I was dreading the next eight weeks. Multiple surgeries at the University of Michigan Cancer Center had finally rid me of most of the sarcoma cells whose discovery had so worried my family and completely upset my intense and demanding life as a Ford executive. But treatment wasn’t over yet, and I just knew the worst was yet to come – eight weeks of daily radiation treatments. In addition to normal treatment concerns, I envisioned forty very long days of searching for parking spaces, repeatedly filling out mind numbing forms, wasting away in crowded waiting rooms, inexplicable appointment delays and generally more frustration than Windows Vista.
But I couldn’t have been more wrong. My initial consultation put my mind at ease and I sailed through appointments experiencing a precise, efficient and ultimately successful treatment regimen that was patient focused and professional through every step. And this was no accident. It was the result of many months of lean work by Department Chair, Dr. Ted Lawrence, Director Kathy Lash and the rest of the Radiation Oncology team. Together they used value stream mapping to improve flow and significantly reduce lead times. Their teams used rigorous A3 problem solving leading to root cause-based countermeasures and powerful standards and checklists that helped to create a consistent, high-quality experience for each patient. And perhaps most importantly, they had leaders like Ted and Kathy who lived and consistently communicated patient-centered care from the patient’s first consultation to the department wide applause as patients ring The Bell celebrating the conclusion of their treatment regimen.
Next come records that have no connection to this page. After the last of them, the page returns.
(** ProcessAudio on an upload that read_wav accepts: the job is built, the
    engine is called once, and the status alone decides the result. *)
Lemma ProcessAudio_decoded (params : whisper_params.t) (audio_data : string)
    (p : process) (pcmf32 : list float) :
  read_wav audio_data = Some pcmf32 ->
  let j := job_of params pcmf32 p in
  let r := engine_run j p in
  let tr :=
    (trace p
     ++ (adjust_language (whisper_is_multilingual (whisper_ctx p)) params).2
     ++ [submission j])%list in
  ProcessAudio params audio_data p =
    if negb (r.1 =? 0)%Z
    then (None,
          {| whisper_ctx := r.2; main_wparams := main_wparams p;
             is_aborted := is_aborted p;
             trace := (tr ++ [ev_stderr ("failed to process audio" ++ LF)])%list |})
    else (Some (collect_output r.2),
          {| whisper_ctx := r.2; main_wparams := main_wparams p;
             is_aborted := is_aborted p; trace := tr |}).
Proof.
  intros Hread. cbv zeta.
  unfold ProcessAudio, job_of, engine_run, submission. rewrite Hread.
  destruct (adjust_language (whisper_is_multilingual (whisper_ctx p)) params)
    as [params' warning].
  rewrite emit_all. cbn [fst snd job_params job_wparams job_pcmf32].
  cbn [emit whisper_ctx main_wparams is_aborted trace].
  change (memory_of _) with (memory_of p).
  destruct (whisper_full_parallel _ _ _ _ _ _) as [status ctx].
  cbn [fst snd].
  destruct (negb (status =? 0)%Z);
    unfold emit, set_whisper_ctx;
    cbn [fst snd whisper_ctx main_wparams is_aborted trace];
    rewrite <- ?app_assoc; reflexivity.
Qed.

(** C4. For every job whose engine run ends with a non-zero status,
    ProcessAudio returns no value (std::nullopt) and so no transcript text,
    not even a partial one; a run that ends with status zero returns the
    text of all its segments: a job is all or nothing. *)
Theorem ProcessAudio_all_or_nothing (params : whisper_params.t)
    (audio_data : string) (p : process) (pcmf32 : list float) :
  read_wav audio_data = Some pcmf32 ->
  let r := engine_run (job_of params pcmf32 p) p in
  (r.1 <> 0%Z -> (ProcessAudio params audio_data p).1 = None)
  /\ (r.1 = 0%Z ->
      (ProcessAudio params audio_data p).1 = Some (collect_output r.2)).
Proof.
  intros Hread. cbv zeta.
  rewrite (ProcessAudio_decoded params audio_data p pcmf32 Hread).
  cbv zeta.
  destruct (Z.eqb_spec (engine_run (job_of params pcmf32 p) p).1 0) as [E|E];
    simpl; split; intros H; congruence.
Qed.

(** C10. For every job run against a model that is not multilingual with
    a configuration whose language is not en or whose translate flag is
    set, the job is not refused: the engine is invoked, with translate
    false and with language en, or auto when detect_language is set; and
    whatever the model, detect_language makes the effective language
    auto. *)
Theorem non_multilingual_job (params : whisper_params.t)
    (audio_data : string) (p : process) (pcmf32 : list float) :
  read_wav audio_data = Some pcmf32 ->
  let j := job_of params pcmf32 p in
  (whisper_is_multilingual (whisper_ctx p) = false ->
   whisper_params.language params <> "en"
   \/ whisper_params.translate params = true ->
   (exists warning rest,
      trace (ProcessAudio params audio_data p).2 =
        (trace p ++ [ev_stderr warning; submission j] ++ rest)%list)
   /\ whisper_full_params.translate (job_wparams j) = false
   /\ whisper_full_params.language (job_wparams j) =
        if whisper_params.detect_language params then "auto" else "en")
  /\ (whisper_params.detect_language params = true ->
      whisper_full_params.language (job_wparams j) = "auto").
Proof.
  intros Hread. cbv zeta. split.
  - intros Hmono Hopt.
    rewrite (ProcessAudio_decoded params audio_data p pcmf32 Hread).
    cbv zeta. unfold job_of, submission, adjust_language.
    rewrite Hmono. cbn [negb].
    assert (negb (String.eqb (whisper_params.language params) "en")
            || whisper_params.translate params = true) as ->.
    { destruct Hopt as [Hl| ->]; [|apply orb_true_r].
      destruct (String.eqb_spec (whisper_params.language params) "en");
        [contradiction|reflexivity]. }
    cbn [whisper_params.detect_language whisper_params.set_translate
           whisper_params.set_language].
    split; [|destruct (whisper_params.detect_language params); split; reflexivity].
    destruct (negb _); cbn [fst snd trace];
      eexists; eexists; rewrite <- ?app_assoc; reflexivity.
  - intros Hdetect. unfold job_of, adjust_language.
    destruct (negb (whisper_is_multilingual (whisper_ctx p)));
      [destruct (negb _ || _)|];
      cbn [whisper_params.detect_language whisper_params.set_translate
             whisper_params.set_language];
      rewrite Hdetect; reflexivity.
Qed.

(** ** The process-wide configuration *)

Lemma ProcessAudio_frame (params : whisper_params.t) (audio_data : string)
    (p : process) :
  main_wparams (ProcessAudio params audio_data p).2 = main_wparams p
  /\ is_aborted (ProcessAudio params audio_data p).2 = is_aborted p.
Proof.
  destruct (read_wav audio_data) as [pcmf32|] eqn:Hread.
  - rewrite (ProcessAudio_decoded params audio_data p pcmf32 Hread).
    cbv zeta. destruct (negb _); split; reflexivity.
  - unfold ProcessAudio. rewrite Hread. split; reflexivity.
Qed.

Lemma speech_to_text_frame (request : Request) (p : process) :
  main_wparams (speech_to_text request p).2 = main_wparams p
  /\ is_aborted (speech_to_text request p).2 = is_aborted p.
Proof.
  unfold speech_to_text.
  destruct (negb (has_file request kSpeechFileName)); [split; reflexivity|].
  match goal with
  | |- context [ProcessAudio ?a ?b ?q] =>
      pose proof (ProcessAudio_frame a b q) as [Hw Ha];
      destruct (ProcessAudio a b q) as [[text|] p']
  end; cbn [fst snd] in *; rewrite Hw, Ha; split; reflexivity.
Qed.

Lemma serve_frame (requests : list Request) (p : process) :
  main_wparams (serve requests p) = main_wparams p.
Proof.
  unfold serve. revert p.
  induction requests as [|request requests IH]; intros p; simpl.
  - reflexivity.
  - rewrite IH. apply speech_to_text_frame.
Qed.

(** The server starts with the configuration [main] parsed and with the
    abort flag false. *)
Lemma main_startup_process (wparams : whisper_params.t) (p : process) :
  main_startup wparams = inr p ->
  main_wparams p = wparams /\ is_aborted p = false.
Proof.
  unfold main_startup.
  destruct (InitializeWhisper wparams) as [[e|ctx] tr]; [discriminate|].
  intros [= <-]. split; reflexivity.
Qed.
Following my cancer experience I had the privilege of participating on a team commissioned to further enhance the Center’s performance through a “patient centered care” initiative. Through this work we were able to support the dedicated professionals who worked tirelessly to find a “better way.” This experience allowed me to learn about all the great work going on more broadly in lean healthcare. But perhaps most importantly it enabled me to meet with other visionary health care leaders like Dr. Jack Billi, who gave the best advice possible to an engineer newly diagnosed with cancer (N=1) as well as incredibly talented administrators like Linda Larin, whose excellent book, Inspired to Change, is impacting the way medical professionals think about health care.
Additionally I learned that the very best health care organizations are thinking about how to be “lean” from the very start of facility and process design. Identifying how they can make step change improvement in patient-centered, health care performance through the application of LPPD principles and methods from concept development forward. In some cases, like Baris Lostuvali and Cathedral Hospital in San Francisco they are applying LPPD to the management of new facility construction. Others like University of Michigan, Akron Children’s Hospital, Stanford and Virginia Mason are going even further by involving both staff and patients through basic 3P techniques and designers in “seven ways” exercises up front in facility design and construction.
While much progress has been made, recent visits and discussion with health care professionals made clear, there is still tremendous opportunity. Rapidly changing technologies, new interventions, shifting demographics, and constraining regulatory requirements are combining to create an ever more challenging and dynamic operating environment for health care providers. An environment in which facilities designers, clinical designers and health care leaders will increasingly find themselves with significant product and process design challenges where the decisions they make may resonate for many years to come. One in which concepts, methods and tools from LPPD like improved design reviews, front loading, compatibility before completion (CbC), rapid learning cycles and the creation of new patient-centered value streams will be invaluable.
Will LPPD enable health care providers make the kind of dramatic improvements that it has done in other industries? I guess we’ll see. We intend to do the experiment. Because in addition to all the macro reasons that it is crucially important, in the end, healthcare is intensely personal.
I remain cancer-free, and my family and I are forever grateful to my surgeon Dr. Sybil Biermann, Dr. Ted Lawrence, Kathy Lash, Dr. Jack Billi, Dr. Kuzan and so many others at UMHS not only for their incredible professional skills, but for their willingness to explore, experiment and work to continually improve performance for the patients’ sake. And while my experience turned out well, remember here too that N=1. There is still so much more to do and the work is so important.